Data supplied START

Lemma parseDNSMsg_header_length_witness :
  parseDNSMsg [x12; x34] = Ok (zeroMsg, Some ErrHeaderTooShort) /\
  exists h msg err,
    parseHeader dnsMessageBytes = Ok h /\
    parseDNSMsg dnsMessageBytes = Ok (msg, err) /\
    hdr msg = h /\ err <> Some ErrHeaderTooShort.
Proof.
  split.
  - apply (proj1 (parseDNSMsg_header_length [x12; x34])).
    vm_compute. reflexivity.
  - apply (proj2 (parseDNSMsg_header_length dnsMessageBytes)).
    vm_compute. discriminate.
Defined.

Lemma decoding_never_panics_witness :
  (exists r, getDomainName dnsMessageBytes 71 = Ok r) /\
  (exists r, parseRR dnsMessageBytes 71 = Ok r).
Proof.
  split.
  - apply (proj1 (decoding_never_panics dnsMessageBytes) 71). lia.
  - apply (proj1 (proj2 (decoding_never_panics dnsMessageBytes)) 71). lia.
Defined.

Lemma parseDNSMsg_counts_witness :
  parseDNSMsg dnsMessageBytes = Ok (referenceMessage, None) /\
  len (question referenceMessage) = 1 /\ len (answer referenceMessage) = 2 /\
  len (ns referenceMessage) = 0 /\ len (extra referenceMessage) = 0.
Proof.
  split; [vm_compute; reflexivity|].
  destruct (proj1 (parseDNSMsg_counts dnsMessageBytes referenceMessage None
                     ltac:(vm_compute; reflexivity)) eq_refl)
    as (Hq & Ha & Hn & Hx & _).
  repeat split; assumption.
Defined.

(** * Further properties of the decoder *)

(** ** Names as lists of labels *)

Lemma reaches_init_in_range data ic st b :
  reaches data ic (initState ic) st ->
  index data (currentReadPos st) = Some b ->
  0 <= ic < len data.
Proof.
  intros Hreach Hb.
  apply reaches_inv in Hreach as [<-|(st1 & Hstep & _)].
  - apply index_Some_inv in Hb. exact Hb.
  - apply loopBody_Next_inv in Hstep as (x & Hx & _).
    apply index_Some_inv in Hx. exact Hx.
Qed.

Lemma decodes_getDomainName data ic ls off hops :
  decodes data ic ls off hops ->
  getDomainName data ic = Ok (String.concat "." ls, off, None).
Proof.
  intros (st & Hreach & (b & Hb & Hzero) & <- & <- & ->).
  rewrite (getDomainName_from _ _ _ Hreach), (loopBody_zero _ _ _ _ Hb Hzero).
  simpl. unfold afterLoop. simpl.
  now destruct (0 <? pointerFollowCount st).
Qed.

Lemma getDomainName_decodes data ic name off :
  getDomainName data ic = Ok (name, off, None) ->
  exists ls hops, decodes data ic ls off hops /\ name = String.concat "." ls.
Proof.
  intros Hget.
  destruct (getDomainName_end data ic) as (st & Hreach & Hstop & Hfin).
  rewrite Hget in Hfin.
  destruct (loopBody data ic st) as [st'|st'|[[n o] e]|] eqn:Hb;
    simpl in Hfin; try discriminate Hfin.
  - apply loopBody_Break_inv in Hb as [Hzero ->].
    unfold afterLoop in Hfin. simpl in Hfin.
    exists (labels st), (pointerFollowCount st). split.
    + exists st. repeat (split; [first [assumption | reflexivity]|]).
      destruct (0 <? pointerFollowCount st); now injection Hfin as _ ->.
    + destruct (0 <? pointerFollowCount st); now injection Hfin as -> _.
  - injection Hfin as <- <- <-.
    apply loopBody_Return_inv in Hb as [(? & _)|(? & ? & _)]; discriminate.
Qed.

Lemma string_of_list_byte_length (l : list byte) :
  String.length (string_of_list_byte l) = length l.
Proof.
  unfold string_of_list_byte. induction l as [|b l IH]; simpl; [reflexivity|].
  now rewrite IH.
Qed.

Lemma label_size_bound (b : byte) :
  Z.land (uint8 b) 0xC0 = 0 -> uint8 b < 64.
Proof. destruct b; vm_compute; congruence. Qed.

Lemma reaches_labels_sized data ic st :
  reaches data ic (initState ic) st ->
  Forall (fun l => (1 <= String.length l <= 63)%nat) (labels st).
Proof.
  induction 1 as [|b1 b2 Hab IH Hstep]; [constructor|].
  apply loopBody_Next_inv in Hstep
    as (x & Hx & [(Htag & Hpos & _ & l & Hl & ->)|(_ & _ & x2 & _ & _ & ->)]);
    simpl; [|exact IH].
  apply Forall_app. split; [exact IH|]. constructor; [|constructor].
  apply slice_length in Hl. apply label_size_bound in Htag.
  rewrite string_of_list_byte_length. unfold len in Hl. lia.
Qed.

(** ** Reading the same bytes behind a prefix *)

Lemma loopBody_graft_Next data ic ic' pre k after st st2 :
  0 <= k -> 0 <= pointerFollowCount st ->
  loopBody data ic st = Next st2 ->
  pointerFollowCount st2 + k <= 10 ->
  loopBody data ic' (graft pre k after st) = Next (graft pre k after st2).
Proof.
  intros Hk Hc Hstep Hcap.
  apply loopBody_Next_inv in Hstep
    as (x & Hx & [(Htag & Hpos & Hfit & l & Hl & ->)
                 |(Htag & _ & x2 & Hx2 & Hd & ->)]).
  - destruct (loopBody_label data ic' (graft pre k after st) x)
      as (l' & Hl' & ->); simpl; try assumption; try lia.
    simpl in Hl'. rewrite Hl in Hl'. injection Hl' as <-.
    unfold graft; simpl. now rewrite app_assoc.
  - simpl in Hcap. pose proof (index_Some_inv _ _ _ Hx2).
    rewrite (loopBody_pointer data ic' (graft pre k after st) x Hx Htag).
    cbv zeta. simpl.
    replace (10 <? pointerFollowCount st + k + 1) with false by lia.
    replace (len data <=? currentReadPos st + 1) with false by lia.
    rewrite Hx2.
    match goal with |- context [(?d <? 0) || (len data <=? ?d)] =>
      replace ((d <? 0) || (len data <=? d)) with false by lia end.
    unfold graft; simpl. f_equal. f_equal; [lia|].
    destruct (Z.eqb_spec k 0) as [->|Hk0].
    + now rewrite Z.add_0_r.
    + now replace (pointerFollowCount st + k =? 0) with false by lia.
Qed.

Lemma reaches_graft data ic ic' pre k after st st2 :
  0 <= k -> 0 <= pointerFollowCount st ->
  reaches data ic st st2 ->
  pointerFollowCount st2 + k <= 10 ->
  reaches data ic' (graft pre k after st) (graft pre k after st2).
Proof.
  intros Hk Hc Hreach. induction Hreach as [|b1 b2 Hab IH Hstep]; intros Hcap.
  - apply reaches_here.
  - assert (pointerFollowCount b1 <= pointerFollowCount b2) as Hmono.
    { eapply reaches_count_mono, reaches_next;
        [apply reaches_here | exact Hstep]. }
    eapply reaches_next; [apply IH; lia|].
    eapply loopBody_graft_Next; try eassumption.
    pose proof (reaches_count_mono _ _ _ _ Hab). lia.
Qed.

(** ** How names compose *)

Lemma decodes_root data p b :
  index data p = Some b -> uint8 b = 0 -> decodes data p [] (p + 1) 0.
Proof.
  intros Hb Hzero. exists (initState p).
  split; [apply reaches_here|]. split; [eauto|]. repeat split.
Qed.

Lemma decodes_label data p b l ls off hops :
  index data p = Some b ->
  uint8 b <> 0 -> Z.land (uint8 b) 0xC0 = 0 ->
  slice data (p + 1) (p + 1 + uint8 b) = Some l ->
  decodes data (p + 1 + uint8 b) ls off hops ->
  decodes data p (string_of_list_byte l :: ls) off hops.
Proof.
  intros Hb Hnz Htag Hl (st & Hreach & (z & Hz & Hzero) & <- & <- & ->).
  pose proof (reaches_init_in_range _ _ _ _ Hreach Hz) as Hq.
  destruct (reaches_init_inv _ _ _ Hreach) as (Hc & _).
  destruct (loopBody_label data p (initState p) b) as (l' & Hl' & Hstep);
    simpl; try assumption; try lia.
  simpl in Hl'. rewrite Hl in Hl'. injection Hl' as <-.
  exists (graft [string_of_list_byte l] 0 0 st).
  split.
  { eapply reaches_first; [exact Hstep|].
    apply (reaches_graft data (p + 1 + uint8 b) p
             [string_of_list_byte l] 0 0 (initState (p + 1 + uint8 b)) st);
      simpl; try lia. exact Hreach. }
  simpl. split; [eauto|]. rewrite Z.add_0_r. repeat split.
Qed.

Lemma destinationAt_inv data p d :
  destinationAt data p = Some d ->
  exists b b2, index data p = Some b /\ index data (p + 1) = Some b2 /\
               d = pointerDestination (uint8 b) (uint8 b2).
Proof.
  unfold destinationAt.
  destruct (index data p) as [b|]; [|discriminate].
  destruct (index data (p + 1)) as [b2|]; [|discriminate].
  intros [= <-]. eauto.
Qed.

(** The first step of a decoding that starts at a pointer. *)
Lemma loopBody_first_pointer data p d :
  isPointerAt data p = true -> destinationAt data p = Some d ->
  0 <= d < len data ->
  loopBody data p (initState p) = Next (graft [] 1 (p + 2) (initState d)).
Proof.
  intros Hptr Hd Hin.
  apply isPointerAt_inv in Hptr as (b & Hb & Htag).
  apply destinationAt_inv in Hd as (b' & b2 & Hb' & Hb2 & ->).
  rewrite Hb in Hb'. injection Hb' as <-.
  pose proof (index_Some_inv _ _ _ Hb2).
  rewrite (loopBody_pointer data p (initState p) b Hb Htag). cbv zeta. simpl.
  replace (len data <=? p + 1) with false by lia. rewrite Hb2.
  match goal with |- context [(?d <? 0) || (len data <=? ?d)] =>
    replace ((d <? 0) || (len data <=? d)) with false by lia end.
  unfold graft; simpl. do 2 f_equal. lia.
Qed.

Data supplied END
Data supplied START

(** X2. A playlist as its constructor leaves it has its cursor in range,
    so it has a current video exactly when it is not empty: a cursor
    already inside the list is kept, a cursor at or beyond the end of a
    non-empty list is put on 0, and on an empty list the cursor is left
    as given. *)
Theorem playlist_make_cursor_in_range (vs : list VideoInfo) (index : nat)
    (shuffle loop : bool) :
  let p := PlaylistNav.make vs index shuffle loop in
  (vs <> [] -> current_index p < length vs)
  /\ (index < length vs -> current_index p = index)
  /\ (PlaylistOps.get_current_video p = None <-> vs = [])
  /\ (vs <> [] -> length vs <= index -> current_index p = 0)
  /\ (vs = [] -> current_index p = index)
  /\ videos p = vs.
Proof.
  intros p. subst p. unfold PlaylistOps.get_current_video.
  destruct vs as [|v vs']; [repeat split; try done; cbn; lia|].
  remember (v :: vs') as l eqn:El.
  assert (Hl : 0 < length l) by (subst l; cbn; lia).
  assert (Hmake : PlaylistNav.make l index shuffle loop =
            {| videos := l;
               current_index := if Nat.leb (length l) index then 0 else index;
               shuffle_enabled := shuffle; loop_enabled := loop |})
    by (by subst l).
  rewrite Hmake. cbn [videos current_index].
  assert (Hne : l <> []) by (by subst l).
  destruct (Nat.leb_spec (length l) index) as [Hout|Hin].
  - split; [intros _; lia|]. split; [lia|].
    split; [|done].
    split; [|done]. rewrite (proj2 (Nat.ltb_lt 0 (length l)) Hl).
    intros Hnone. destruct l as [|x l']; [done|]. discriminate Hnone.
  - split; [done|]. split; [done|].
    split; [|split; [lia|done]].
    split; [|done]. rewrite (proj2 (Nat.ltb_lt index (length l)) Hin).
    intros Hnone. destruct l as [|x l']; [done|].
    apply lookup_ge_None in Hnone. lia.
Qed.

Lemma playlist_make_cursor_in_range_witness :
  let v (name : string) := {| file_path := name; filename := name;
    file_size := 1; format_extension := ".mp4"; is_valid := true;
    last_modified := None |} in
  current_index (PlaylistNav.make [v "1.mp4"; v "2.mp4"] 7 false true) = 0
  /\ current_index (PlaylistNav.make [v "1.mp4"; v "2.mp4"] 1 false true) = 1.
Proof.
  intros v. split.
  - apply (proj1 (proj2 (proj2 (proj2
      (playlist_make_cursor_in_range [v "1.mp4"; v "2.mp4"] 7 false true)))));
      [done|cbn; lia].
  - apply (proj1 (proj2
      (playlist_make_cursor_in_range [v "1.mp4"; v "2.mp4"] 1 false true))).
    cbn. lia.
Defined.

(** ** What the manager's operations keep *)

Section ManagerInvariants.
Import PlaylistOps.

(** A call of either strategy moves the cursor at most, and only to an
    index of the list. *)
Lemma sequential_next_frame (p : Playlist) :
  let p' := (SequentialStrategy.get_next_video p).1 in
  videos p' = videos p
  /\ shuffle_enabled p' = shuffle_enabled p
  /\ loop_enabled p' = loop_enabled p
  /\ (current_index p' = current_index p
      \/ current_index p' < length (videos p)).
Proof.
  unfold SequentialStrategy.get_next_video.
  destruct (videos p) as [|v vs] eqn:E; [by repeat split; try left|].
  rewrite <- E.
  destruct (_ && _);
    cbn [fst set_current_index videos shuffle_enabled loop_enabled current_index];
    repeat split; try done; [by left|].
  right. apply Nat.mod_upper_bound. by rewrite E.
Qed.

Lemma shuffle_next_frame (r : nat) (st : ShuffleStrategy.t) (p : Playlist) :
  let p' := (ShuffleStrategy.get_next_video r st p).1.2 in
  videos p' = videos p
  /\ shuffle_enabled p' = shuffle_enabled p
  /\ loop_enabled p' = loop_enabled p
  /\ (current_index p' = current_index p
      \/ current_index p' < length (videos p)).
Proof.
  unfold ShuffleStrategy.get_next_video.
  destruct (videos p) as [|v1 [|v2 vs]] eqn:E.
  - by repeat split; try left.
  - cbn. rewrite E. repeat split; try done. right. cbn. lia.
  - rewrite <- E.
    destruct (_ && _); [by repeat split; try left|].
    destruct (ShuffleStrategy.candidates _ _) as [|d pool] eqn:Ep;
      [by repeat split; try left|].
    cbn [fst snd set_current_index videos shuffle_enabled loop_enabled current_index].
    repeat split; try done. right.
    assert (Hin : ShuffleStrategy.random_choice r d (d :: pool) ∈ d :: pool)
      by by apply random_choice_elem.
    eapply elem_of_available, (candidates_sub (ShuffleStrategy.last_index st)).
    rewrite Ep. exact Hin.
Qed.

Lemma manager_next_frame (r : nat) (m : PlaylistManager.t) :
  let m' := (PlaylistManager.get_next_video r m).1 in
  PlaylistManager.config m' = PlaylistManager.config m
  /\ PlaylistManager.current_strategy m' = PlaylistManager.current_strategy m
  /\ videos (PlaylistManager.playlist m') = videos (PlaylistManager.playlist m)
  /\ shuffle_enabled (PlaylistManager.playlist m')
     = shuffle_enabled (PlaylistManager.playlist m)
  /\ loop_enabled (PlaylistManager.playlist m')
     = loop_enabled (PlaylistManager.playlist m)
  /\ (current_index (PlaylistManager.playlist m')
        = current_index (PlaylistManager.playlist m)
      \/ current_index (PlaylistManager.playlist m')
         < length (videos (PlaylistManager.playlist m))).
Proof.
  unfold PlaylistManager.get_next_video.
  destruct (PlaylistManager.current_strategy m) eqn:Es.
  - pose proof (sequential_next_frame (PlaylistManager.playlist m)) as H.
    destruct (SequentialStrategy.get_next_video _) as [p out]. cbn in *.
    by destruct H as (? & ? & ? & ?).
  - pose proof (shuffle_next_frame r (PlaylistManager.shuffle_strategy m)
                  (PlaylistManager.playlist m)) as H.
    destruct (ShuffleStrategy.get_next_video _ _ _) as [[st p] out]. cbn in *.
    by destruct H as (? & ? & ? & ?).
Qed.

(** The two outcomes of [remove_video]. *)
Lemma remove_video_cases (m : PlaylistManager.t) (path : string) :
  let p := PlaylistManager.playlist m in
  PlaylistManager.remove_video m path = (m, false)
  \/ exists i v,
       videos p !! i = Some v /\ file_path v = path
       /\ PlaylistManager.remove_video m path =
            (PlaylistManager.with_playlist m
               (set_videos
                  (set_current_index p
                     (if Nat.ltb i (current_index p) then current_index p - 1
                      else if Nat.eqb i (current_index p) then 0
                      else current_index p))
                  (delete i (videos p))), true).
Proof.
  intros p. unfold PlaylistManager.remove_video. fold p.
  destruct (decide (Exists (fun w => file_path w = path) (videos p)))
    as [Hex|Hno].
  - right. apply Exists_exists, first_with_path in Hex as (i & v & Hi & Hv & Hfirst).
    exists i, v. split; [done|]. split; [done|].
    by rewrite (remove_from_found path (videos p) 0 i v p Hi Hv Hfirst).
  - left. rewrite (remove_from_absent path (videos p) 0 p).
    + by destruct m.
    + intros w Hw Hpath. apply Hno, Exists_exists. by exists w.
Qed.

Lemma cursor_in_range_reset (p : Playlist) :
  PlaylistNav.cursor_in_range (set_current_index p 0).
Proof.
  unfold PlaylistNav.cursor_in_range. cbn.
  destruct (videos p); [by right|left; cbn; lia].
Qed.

Data supplied END
Data supplied START

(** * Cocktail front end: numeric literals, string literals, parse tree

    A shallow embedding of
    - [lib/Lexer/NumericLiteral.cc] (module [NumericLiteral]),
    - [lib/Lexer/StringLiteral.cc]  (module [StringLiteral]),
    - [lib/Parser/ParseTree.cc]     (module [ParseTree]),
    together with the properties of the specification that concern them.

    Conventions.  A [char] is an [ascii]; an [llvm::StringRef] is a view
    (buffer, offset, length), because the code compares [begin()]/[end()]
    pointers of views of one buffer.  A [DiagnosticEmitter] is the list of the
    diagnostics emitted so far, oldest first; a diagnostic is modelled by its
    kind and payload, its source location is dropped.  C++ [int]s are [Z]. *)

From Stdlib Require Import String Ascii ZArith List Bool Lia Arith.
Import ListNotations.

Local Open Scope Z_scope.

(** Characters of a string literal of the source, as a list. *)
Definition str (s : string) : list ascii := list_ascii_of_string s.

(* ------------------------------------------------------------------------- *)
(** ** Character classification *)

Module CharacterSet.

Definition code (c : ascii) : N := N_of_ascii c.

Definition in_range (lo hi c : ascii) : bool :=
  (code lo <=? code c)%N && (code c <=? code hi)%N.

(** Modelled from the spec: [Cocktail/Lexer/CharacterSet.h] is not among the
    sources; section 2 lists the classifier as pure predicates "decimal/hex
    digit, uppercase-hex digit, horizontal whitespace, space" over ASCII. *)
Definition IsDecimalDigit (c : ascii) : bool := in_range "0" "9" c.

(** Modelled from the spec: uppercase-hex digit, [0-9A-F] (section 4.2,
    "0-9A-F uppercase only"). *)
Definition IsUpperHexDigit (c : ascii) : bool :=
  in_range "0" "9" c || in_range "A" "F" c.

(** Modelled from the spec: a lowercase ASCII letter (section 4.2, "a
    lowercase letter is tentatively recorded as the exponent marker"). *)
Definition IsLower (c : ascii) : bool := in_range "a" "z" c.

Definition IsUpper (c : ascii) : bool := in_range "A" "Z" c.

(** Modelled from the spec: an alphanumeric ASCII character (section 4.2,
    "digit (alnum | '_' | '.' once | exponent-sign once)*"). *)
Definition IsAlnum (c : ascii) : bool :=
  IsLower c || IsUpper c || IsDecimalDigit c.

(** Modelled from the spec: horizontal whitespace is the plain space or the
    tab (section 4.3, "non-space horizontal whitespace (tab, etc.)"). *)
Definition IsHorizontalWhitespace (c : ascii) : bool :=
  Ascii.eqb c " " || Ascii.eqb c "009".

Data supplied END

Instructions for the task → Retype, exactly and in full, the lines above from the one containing "destruct vs as" through the one containing "split; [|done]. rewrite (proj2 (Nat.ltb_lt 0".

Task output →
  destruct vs as [|v vs']; [repeat split; try done; cbn; lia|].
  remember (v :: vs') as l eqn:El.
  assert (Hl : 0 < length l) by (subst l; cbn; lia).
  assert (Hmake : PlaylistNav.make l index shuffle loop =
            {| videos := l;
               current_index := if Nat.leb (length l) index then 0 else index;
               shuffle_enabled := shuffle; loop_enabled := loop |})
    by (by subst l).
  rewrite Hmake. cbn [videos current_index].
  assert (Hne : l <> []) by (by subst l).
  destruct (Nat.leb_spec (length l) index) as [Hout|Hin].
  - split; [intros _; lia|]. split; [lia|].
    split; [|done].
    split; [|done]. rewrite (proj2 (Nat.ltb_lt 0 (length l)) Hl).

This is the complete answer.